# ABOUT THIS TASK
Below are entries; count the lines among them that contain the word "RangeData", and give only the count.

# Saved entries
(* ===== verification/Group.v ===== *)
(** * Rooted groups, on one node

    Models how a node creates a group of nodes from a region and takes part in one:
    [src/vt/group/rooted/group_info_rooted.cc], [group_info.{cc,impl.h}],
    [msg/group_msg.h] and the rooted part of [group_manager.cc].

    The creator sends the region to the group's first node. A node that gets a region
    keeps the tail if it is small, else cuts the tail in two, sends each piece to its
    first node and waits for both to answer; either way it then answers, and the
    nodes it sent to are its children when a message is broadcast to the group. A node
    answers to a continuation registered for it. The continuations are the
    constructors of [Action]; collective groups are not modelled here. *)

From S2P Require Import Prelude.
From S2P Require Import Effects.
From S2P Require Import Ids.
From S2P Require Import Tree.
From S2P Require Import Region.

Module Group.
Import Region.

Definition min_spanning_tree_size : Z := 3.
Definition min_region_size : Z := 1.
Definition default_num_children : Z := 2.
Definition max_region_list_size : Z := 4.
Definition no_op_id : Z := 2 ^ 64 - 1.
Definition initial_group_id : Z := 0.

(** What is registered to be called: the user's action bound to the new group, and
    [parent_cont] of [groupSetupHandler] with what it captures. *)
Inductive Action :=
  | Finished (action group : Z)
  | ParentCont (parent group op_id : Z).

(** [Info] and [InfoRooted]. *)
Record Info := MkInfo {
  group_ : Z;
  finished_setup_action_ : option Action;
  is_forward_ : bool;
  this_node_included_ : bool;
  forward_node_ : Z;
  region_ : Region;
  total_size_ : Z;
  default_spanning_tree_ : option Tree.Tree;
  is_remote_ : bool;
  region_list_ : list Z;
  wait_count_ : Z;
  is_setup_ : bool
}.

Definition makeInfo (remote : bool) (group : Z) (action : option Action) (region : Region) (size : Z) : Info :=
  MkInfo group action false false uninitialized_destination region (wrap u64 size) None remote [] 0 false.

Definition with_forward (node : Z) (i : Info) : Info :=
  MkInfo (group_ i) (finished_setup_action_ i) true (this_node_included_ i) node (region_ i)
    (total_size_ i) (default_spanning_tree_ i) (is_remote_ i) (region_list_ i) (wait_count_ i) (is_setup_ i).
Definition with_list (l : list Z) (r : Region) (i : Info) : Info :=
  MkInfo (group_ i) (finished_setup_action_ i) (is_forward_ i) (this_node_included_ i) (forward_node_ i) r
    (total_size_ i) (default_spanning_tree_ i) (is_remote_ i) l (wait_count_ i) (is_setup_ i).
(** [this_node_included_ = true], the tree made of [region_list_], [is_setup_ = true]. *)
Definition with_tree (i : Info) : Info :=
  MkInfo (group_ i) (finished_setup_action_ i) (is_forward_ i) true (forward_node_ i) (region_ i)
    (total_size_ i) (Some (Tree.makeRootOf (region_list_ i))) (is_remote_ i) (region_list_ i)
    (wait_count_ i) true.
Definition with_wait (n : Z) (i : Info) : Info :=
  MkInfo (group_ i) (finished_setup_action_ i) (is_forward_ i) (this_node_included_ i) (forward_node_ i)
    (region_ i) (total_size_ i) (default_spanning_tree_ i) (is_remote_ i) (region_list_ i) n (is_setup_ i).

(** ** Messages *)

(** The region a set-up message carries: the nodes of a [ShallowList] ([GroupListMsg])
    or a [RangeData] ([GroupRangeMsg]). *)
Inductive RangeType := ListMsg (nodes : list Z) | RangeMsg (lo hi stride : Z).

Record GroupInfoMsg := MkMsg {
  group_range_ : RangeType;
  root_node_ : Z;
  num_nodes_ : Z;
  m_group : Z;
  m_op_id : Z;
  total_num_nodes_ : Z;
  is_static_ : bool;
  parent_node_ : Z
}.

(** [MsgT(root, count, group, op, total, parent, range)]: which message it is follows
    from the class of the range; [RangeData] asserts that no list has been made. *)
Definition makeMsg (root num group op total parent : Z) (range : Region) : res GroupInfoMsg :=
  match range with
  | RShallow s => Ok (MkMsg (ListMsg (shallow_nodes s)) root num group op total true parent)
  | RRange r =>
      vtAssert (negb (made_list_ r))
        (Ok (MkMsg (RangeMsg (lo_ r) (hi_ r) (stride_ r)) root num group op total true parent))
  | RList _ => Stop AbortCalled          (* not the [RangeType] of a message *)
  end.

Definition getRange (m : GroupInfoMsg) : res Region :=
  match group_range_ m with
  | ListMsg l => Ok (RShallow (MkShallow (wrap u64 (num_nodes_ m)) l))
  | RangeMsg lo hi stride => RRange <$> makeRange lo hi stride
  end.

(** A message broadcast to a group; [b_dest] is the envelope's destination, which is the
    node that sent the broadcast. *)
Record BcastMsg := MkBcast { b_group : Z; b_dest : Z; b_id : Z }.

#[export] Instance BcastMsg_eq_dec : EqDecision BcastMsg.
Proof. solve_decision. Defined.

Inductive output :=
  | SendSetup (dest : Z) (m : GroupInfoMsg)
  | SendTrigger (dest group op : Z)
  | SendBytes (dest : Z) (m : BcastMsg)
  | RunAction (action group : Z).

Record GroupManager := MkManager {
  this_node : Z;
  next_group_id_ : Z;
  local_group_info_ : gmap Z Info;
  remote_group_info_ : gmap Z Info;
  cur_id_ : Z;
  continuation_actions_ : gmap Z (list Action)
}.

Definition make (node : Z) : GroupManager := MkManager node initial_group_id ∅ ∅ 0 ∅.

Definition with_local (l : gmap Z Info) (g : GroupManager) : GroupManager :=
  MkManager (this_node g) (next_group_id_ g) l (remote_group_info_ g) (cur_id_ g) (continuation_actions_ g).
Definition with_remote (l : gmap Z Info) (g : GroupManager) : GroupManager :=
  MkManager (this_node g) (next_group_id_ g) (local_group_info_ g) l (cur_id_ g) (continuation_actions_ g).
Definition with_conts (c : gmap Z (list Action)) (g : GroupManager) : GroupManager :=
  MkManager (this_node g) (next_group_id_ g) (local_group_info_ g) (remote_group_info_ g) (cur_id_ g) c.
Definition with_cur_id (n : Z) (g : GroupManager) : GroupManager :=
  MkManager (this_node g) (next_group_id_ g) (local_group_info_ g) (remote_group_info_ g) n
    (continuation_actions_ g).
Definition with_next_id (n : Z) (g : GroupManager) : GroupManager :=
  MkManager (this_node g) n (local_group_info_ g) (remote_group_info_ g) (cur_id_ g)
    (continuation_actions_ g).

Abbreviation M := (Eff GroupManager output).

# TASK RESPONSE
2